Today's cement and concrete specifications are based on the 1948 work,” Long-Time Study of Cement Performance in Concrete”. While the 1948 study established early specifications, modern cements differ significantly from their 20th century counterpart’s due to market-driven needs for rapid strength gain, reduction in CO2 emission, and increased use of non-cementitious materials. Moreover, the performance of the aggregate can depend, in part, on the properties of the cement. It is increasingly difficult to extrapolate these early specification criteria to modern cements. This project will provide the industry with valid data to replace the 1948 study and foster new cement specifications. Predictive statistical models will be developed using cements from the Cement and Concrete Reference Laboratory (CCRL) proficiency test data and complementing this information with internally generated materials characterization and performance data. The resulting predictive models and cement specification limits will be validated and promoted within ASTM.

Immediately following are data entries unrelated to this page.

(** * Tank data reader: a shallow embedding of [tank_data_reader.py] and
    [web_server.py], with the properties of the refresh pipeline.

    Layout:
    - [Py]: the Python values, exceptions and library calls the two
      modules rely on ([str.lower], [str.endswith], [datetime.strptime],
      [datetime.strftime], [datetime.isoformat], stable [list.sort]).
    - [ET]: the part of [xml.etree.ElementTree] used by the extractor.
    - [Reader]: [tank_data_reader.py].  A function with effects is a
      program: a sequence of atomic actions on the state of the
      process, which can be run to its end or one action at a time.
    - [WebServer]: [web_server.py], sequentially and as threads that
      share the state and [data_lock] and interleave action by action.

    A text is held as the bytes of its UTF-8 form.  The date patterns
    read it character by character, with [\d] and [\s] on all of
    Unicode as in Python; the order of two texts by bytes is their
    order by code points. *)

From Stdlib Require Import ZArith NArith QArith List String Ascii Lia Bool Sorted Permutation.
From stdpp Require Import base option list strings gmap.

Set Warnings "-register-all".

Open Scope string_scope.
Open Scope list_scope.
Open Scope nat_scope.

(* ===================================================================== *)
(** ** Python values, exceptions and library calls *)
(* ===================================================================== *)

Module Py.

(** The exception classes that occur along the modelled paths. *)
Inductive exn : Type :=
  | ValueError
  | TypeError
  | OSError
  | ParseError
  | TransportError.

(** A call either returns or raises. *)
Inductive result (A : Type) : Type :=
  | Ok (a : A)
  | Raise (e : exn).
Arguments Ok {A} a.
Arguments Raise {A} e.

#[export] Instance result_ret : MRet result := fun _ a => Ok a.
#[export] Instance result_bind : MBind result := fun _ _ f m =>
  match m with
  | Ok a => f a
  | Raise e => Raise e
  end.

(** [try: m except Exception: h] *)
Definition try_except {A} (m : result A) (h : exn -> A) : A :=
  match m with
  | Ok a => a
  | Raise e => h e
  end.

(** *** Floats

    [float(text)] and float addition are library calls on IEEE doubles;
    the development is parametric in them.  [float_of_str] is [None]
    where [float] raises [ValueError]. *)
Class FloatModel : Type := {
  float : Type;
  float_zero : float;
  float_of_str : string -> option float;
  float_add : float -> float -> float;
  float_eq_dec :: EqDecision float;
}.

(** The values stored in a transaction dict. *)
Inductive value `{FloatModel} : Type :=
  | VNone
  | VStr (s : string)
  | VFloat (x : float).

#[export] Instance value_eq_dec `{FloatModel} : EqDecision value.
Proof. solve_decision. Defined.

(** [float(x)] on an element text: [TypeError] on [None], [ValueError] on
    a text that is no number. *)
Definition py_float `{FloatModel} (text : option string) : result float :=
  match text with
  | None => Raise TypeError
  | Some s =>
      match float_of_str s with
      | Some x => Ok x
      | None => Raise ValueError
      end
  end.

Local Open Scope Z_scope.

(** *** Bytes of ASCII *)

Definition char_between (lo hi : nat) (c : ascii) : bool :=
  (lo <=? nat_of_ascii c)%nat && (nat_of_ascii c <=? hi)%nat.

Definition is_digit (c : ascii) : bool := char_between 48 57 c.

Definition digit_val (c : ascii) : Z := Z.of_nat (nat_of_ascii c) - 48.

Definition digit_char (n : Z) : ascii := ascii_of_nat (Z.to_nat (48 + n)).

(** [str.lower] on the letters of ASCII.  A character outside ASCII is
    left as it stands: in Python none of them has ['.'], ['x'], ['m']
    or ['l'] in its lower-case form, so the test of the extension
    [name.lower().endswith('.xml')] does not depend on them. *)
Definition lower_char (c : ascii) : ascii :=
  if char_between 65 90 c then ascii_of_nat (nat_of_ascii c + 32)%nat else c.

Fixpoint lower (s : string) : string :=
  match s with
  | EmptyString => EmptyString
  | String c r => String (lower_char c) (lower r)
  end.

(** [s.endswith(suffix)] *)
Definition endswith (s suffix : string) : bool :=
  let n := String.length s in
  let k := String.length suffix in
  (k <=? n)%nat && String.eqb (substring (n - k)%nat k s) suffix.

(** *** The characters of a text

    [utf8_decode] reads the bytes of a text as code points: [need] is
    the number of continuation bytes still due and [acc] the bits read
    of the character under way.  Bytes that are not UTF-8 stand for no
    Python text: a byte out of place is read as U+FFFD. *)
Definition REPLACEMENT : N := 65533%N.

Fixpoint utf8_decode (need : nat) (acc : N) (s : list ascii) : list N :=
  match s with
  | [] => match need with O => [] | S _ => [REPLACEMENT] end
  | c :: r =>
      let b := N_of_ascii c in
      match need with
      | O =>
          if (b <? 128)%N then b :: utf8_decode 0 0 r
          else if (192 <=? b)%N && (b <? 224)%N then utf8_decode 1 (b - 192) r
          else if (224 <=? b)%N && (b <? 240)%N then utf8_decode 2 (b - 224) r
          else if (240 <=? b)%N && (b <? 248)%N then utf8_decode 3 (b - 240) r
          else REPLACEMENT :: utf8_decode 0 0 r
      | S n =>
          if (128 <=? b)%N && (b <? 192)%N then
            match n with
            | O => (64 * acc + (b - 128))%N :: utf8_decode 0 0 r
            | S _ => utf8_decode n (64 * acc + (b - 128)) r
            end
          else REPLACEMENT :: utf8_decode 0 0 r
      end
  end.

Definition chars (s : string) : list N := utf8_decode 0 0 (list_ascii_of_string s).

(** The characters that [\s] matches in a [str] pattern: those of
    [str.isspace], in ASCII the tab, the line feed, the vertical tab,
    the form feed, the carriage return, the four separators 28..31 and
    the space. *)
Definition SPACES : list N :=
  [9; 10; 11; 12; 13; 28; 29; 30; 31; 32; 133; 160; 5760; 8192; 8193; 8194;
   8195; 8196; 8197; 8198; 8199; 8200; 8201; 8202; 8232; 8233; 8239; 8287;
   12288]%N.

Definition is_space (c : N) : bool := existsb (N.eqb c) SPACES.

(** The characters that [\d] matches in a [str] pattern are the decimal
    digits of Unicode (category Nd): runs of ten, zero to nine.  These
    are the zeros of the runs of Unicode 14.0, the version of CPython
    3.11; [int] reads a digit of any run as its value. *)
Definition DIGIT_ZEROS : list N :=
  [48; 1632; 1776; 1984; 2406; 2534; 2662; 2790; 2918; 3046; 3174; 3302;
   3430; 3558; 3664; 3792; 3872; 4160; 4240; 6112; 6160; 6470; 6608; 6784;
   6800; 6992; 7088; 7232; 7248; 42528; 43216; 43264; 43472; 43504; 43600;
   44016; 65296; 66720; 68912; 69734; 69872; 69942; 70096; 70384; 70736;
   70864; 71248; 71360; 71472; 71904; 72016; 72784; 73040; 73120; 92768;
   92864; 93008; 120782; 120792; 120802; 120812; 120822; 123200; 123632;
   125264; 130032]%N.

Definition decimal (c : N) : option Z :=
  match List.find (fun z => (z <=? c)%N && (c <? z + 10)%N) DIGIT_ZEROS with
  | Some z => Some (Z.of_N (c - z))
  | None => None
  end.

(** *** [datetime] *)

Record datetime : Type := Datetime {
  year : Z;
  month : Z;
  day : Z;
  hour : Z;
  minute : Z;
  second : Z;
}.

Definition is_leap (y : Z) : bool :=
  (y mod 4 =? 0) && (negb (y mod 100 =? 0) || (y mod 400 =? 0)).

Objective - To develop and promote new ASTM standard test methods and ASTM specification limits for cement and concrete materials based upon a comprehensive assessment of mineralogical, chemical and textural properties.

What is the new technical idea? Current cement specifications are based on materials from the mid-20th century. It is increasingly difficult to apply existing criteria to modern cements because of phase-related specification limits based upon inherently biased estimates of composition and particle fineness, using outdated (70 years old) methodologies. The collective biases of these measurement technologies, simple linear models, and changes in modern cements mineralogical and physical characteristics make the historic relationships between material properties and performance tenuous. Meanwhile, aggregate constitutes up to 70 % of the concrete’s volume, and aggregate selection is important because it affects concrete performance. Despite aggregate selection based on empirical expansion measurements related to alkali-silica reactivity (ASR) and a petrographic analysis, there are still cases of failure due to ASR. This project will provide methodologies to base the selection on detailed characterization of the aggregates, including mineralogy and microstructure and their influences on ASR potential. This information is necessary to establish methodologies and database of materials properties that could be used for new engineered material selections, forming the basis for new screening practices and standard specification limits.

This project will address two constituents of concrete: the cement and the aggregates. To examine the cement, a large volume of cement performance data available from the Cement and Concrete Reference Laboratory (CCRL) proficiency program will be utilized. This program includes results from ASTM standard tests for 38 chemical and physical test results on over 100 cements from over 200 laboratories. These same cements were used in the concrete testing program, comprised of eight tests from over 300 laboratories. Using direct measurements of cement phase and texture characteristics by X-ray diffraction, electron microscopy, and laser diffraction, these cements will be analyzed to identify all crystalline phases and polymorphs, and the results correlated to performance from the CCRL data. These results will provide more comprehensive and accurate estimates of compositional and textural characteristics of cements compared to the currently applied Bogue method in cement specifications. These data form the basis for robust predictive statistical models, with priority placed in developing statistical models for heat of hydration, setting time and sulfate resistance.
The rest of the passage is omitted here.